(Saved entries)
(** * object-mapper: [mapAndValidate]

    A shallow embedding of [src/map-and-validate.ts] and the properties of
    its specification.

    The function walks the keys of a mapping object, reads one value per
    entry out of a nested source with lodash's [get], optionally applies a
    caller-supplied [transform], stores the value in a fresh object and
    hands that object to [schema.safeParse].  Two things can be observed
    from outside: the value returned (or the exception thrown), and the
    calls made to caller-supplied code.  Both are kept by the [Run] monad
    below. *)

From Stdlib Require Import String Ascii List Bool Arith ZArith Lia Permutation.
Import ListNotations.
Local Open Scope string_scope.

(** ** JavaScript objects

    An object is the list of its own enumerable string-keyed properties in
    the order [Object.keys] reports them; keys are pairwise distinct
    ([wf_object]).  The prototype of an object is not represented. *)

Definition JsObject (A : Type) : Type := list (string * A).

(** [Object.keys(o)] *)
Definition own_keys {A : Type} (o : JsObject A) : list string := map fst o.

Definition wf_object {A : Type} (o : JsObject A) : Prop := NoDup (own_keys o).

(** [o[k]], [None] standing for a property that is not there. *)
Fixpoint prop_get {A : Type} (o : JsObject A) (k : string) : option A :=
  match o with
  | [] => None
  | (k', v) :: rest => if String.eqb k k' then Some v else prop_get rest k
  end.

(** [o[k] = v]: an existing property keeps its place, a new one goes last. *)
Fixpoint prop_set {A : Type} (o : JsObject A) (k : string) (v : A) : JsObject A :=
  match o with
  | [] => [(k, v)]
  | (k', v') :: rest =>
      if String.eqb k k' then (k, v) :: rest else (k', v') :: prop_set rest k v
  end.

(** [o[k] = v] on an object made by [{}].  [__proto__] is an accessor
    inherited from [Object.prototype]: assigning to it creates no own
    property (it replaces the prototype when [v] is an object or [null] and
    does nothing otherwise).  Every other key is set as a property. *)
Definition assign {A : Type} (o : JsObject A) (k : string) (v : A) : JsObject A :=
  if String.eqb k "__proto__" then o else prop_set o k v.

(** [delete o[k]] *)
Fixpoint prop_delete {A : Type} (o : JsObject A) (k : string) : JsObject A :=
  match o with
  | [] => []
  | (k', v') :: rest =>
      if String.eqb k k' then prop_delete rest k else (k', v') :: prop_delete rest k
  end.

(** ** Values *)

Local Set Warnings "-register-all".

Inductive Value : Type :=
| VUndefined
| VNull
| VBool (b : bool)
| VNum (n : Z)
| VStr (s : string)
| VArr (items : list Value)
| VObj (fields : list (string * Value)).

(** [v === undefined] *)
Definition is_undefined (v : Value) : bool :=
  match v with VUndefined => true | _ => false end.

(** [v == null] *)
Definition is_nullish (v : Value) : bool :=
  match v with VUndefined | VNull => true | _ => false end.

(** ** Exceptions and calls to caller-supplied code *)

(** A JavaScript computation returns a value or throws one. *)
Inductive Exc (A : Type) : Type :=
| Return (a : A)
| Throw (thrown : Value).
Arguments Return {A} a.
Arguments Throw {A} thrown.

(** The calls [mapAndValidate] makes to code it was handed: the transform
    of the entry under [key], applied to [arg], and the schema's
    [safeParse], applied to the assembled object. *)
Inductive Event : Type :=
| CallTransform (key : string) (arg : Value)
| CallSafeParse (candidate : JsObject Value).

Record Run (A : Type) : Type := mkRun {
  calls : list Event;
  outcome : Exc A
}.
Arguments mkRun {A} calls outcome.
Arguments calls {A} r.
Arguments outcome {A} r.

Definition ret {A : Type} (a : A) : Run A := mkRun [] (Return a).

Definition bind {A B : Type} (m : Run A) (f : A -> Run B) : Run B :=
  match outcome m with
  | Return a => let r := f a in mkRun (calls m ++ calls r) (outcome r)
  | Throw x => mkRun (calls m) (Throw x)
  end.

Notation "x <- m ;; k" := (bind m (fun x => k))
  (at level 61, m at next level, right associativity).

---

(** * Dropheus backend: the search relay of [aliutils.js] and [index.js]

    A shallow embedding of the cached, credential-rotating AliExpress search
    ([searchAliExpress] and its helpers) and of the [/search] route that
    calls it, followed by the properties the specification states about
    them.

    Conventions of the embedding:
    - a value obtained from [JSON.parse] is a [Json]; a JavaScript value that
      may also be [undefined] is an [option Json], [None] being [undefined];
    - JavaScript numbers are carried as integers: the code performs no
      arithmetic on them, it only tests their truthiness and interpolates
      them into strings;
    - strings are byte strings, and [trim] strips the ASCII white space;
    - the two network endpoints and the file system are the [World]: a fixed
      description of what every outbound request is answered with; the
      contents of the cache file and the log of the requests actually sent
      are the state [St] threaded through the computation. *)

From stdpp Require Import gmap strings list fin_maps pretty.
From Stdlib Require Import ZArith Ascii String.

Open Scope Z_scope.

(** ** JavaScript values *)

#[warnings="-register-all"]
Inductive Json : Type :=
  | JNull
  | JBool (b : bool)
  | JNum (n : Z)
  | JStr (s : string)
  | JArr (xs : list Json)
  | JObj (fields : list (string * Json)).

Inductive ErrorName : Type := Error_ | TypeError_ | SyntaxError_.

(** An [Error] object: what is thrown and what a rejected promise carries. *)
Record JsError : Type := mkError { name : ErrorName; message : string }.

__Assignment__. Using the data above, extract exactly the lines from the one that holds "(** * object-mapper: [mapAndValidate]" to the one that holds "calls made to", both ends included, and no others.

__Task response__.
(** * object-mapper: [mapAndValidate]

    A shallow embedding of [src/map-and-validate.ts] and the properties of
    its specification.

    The function walks the keys of a mapping object, reads one value per
    entry out of a nested source with lodash's [get], optionally applies a
    caller-supplied [transform], stores the value in a fresh object and
    hands that object to [schema.safeParse].  Two things can be observed
    from outside: the value returned (or the exception thrown), and the
    calls made to caller-supplied code.  Both are kept by the [Run] monad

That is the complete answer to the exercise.